#### EXERCISE INPUTS:
------------------------------------------------------------------------

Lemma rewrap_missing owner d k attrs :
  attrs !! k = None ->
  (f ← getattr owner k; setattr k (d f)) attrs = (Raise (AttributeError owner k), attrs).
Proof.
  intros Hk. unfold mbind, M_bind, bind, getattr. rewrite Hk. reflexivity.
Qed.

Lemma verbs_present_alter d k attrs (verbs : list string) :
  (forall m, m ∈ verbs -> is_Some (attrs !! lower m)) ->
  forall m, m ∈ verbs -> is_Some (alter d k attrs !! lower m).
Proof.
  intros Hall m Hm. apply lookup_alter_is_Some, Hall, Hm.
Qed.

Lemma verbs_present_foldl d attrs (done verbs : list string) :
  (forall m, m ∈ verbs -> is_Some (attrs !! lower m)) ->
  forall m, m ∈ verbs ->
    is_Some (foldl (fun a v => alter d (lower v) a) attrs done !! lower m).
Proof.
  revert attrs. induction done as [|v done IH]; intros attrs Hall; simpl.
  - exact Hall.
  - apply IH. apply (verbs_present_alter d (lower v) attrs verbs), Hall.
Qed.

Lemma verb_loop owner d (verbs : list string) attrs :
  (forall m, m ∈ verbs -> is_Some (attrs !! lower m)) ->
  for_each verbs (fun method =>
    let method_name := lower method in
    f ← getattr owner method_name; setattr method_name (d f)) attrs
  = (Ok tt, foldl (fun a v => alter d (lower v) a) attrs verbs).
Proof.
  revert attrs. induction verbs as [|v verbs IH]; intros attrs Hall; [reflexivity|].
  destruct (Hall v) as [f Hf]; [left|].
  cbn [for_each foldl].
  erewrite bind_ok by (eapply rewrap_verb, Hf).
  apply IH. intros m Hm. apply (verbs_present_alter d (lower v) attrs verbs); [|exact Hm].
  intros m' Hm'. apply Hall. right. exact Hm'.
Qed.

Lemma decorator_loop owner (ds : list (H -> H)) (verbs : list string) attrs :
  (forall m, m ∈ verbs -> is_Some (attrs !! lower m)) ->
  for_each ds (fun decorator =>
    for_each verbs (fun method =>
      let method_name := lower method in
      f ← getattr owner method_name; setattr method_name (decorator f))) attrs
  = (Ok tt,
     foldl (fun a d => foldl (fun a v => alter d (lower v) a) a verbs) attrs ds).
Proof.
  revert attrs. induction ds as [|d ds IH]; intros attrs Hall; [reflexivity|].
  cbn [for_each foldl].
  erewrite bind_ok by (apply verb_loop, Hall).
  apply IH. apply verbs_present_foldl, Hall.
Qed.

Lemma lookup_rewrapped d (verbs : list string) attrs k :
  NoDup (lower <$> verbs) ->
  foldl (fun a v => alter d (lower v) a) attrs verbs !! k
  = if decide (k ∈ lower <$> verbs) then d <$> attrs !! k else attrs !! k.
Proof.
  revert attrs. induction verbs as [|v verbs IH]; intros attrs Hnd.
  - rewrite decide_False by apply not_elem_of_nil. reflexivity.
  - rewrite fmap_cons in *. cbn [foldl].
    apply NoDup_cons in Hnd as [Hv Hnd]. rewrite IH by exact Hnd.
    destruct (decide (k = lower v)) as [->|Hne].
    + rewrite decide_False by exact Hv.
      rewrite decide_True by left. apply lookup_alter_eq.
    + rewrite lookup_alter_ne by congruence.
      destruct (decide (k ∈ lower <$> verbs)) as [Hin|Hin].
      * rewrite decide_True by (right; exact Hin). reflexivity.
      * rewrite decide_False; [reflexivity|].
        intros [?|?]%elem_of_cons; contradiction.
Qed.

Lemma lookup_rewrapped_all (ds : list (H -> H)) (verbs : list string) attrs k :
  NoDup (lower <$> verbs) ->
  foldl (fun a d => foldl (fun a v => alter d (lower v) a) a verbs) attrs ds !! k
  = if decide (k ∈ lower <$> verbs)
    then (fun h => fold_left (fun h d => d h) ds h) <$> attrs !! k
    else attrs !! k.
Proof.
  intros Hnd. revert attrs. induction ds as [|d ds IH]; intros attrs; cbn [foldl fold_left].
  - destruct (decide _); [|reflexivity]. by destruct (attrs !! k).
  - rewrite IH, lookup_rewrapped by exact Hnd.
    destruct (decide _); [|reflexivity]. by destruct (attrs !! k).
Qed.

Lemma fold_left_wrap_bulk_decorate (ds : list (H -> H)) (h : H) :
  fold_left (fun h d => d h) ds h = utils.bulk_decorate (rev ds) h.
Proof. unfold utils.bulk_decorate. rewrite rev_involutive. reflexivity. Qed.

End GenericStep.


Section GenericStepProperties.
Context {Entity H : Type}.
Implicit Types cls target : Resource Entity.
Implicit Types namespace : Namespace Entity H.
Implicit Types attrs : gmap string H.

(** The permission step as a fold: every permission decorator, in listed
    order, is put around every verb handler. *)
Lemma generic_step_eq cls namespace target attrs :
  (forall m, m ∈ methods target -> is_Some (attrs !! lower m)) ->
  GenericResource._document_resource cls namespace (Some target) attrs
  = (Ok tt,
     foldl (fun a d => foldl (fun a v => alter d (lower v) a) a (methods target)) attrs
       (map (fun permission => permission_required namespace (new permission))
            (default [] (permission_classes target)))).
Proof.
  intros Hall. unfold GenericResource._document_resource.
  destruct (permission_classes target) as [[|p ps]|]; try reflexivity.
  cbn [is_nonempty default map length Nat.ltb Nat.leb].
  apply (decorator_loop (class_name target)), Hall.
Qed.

------------------------------------------------------------------------

#### WHAT TO DO:
Wherever "string" occurs in the records above, copy the line it sits in.

#### ANSWER TO THIS PROBLEM:
Lemma verbs_present_alter d k attrs (verbs : list string) :
Lemma verbs_present_foldl d attrs (done verbs : list string) :
Lemma verb_loop owner d (verbs : list string) attrs :
Lemma decorator_loop owner (ds : list (H -> H)) (verbs : list string) attrs :
Lemma lookup_rewrapped d (verbs : list string) attrs k :
Lemma lookup_rewrapped_all (ds : list (H -> H)) (verbs : list string) attrs k :
Implicit Types attrs : gmap string H.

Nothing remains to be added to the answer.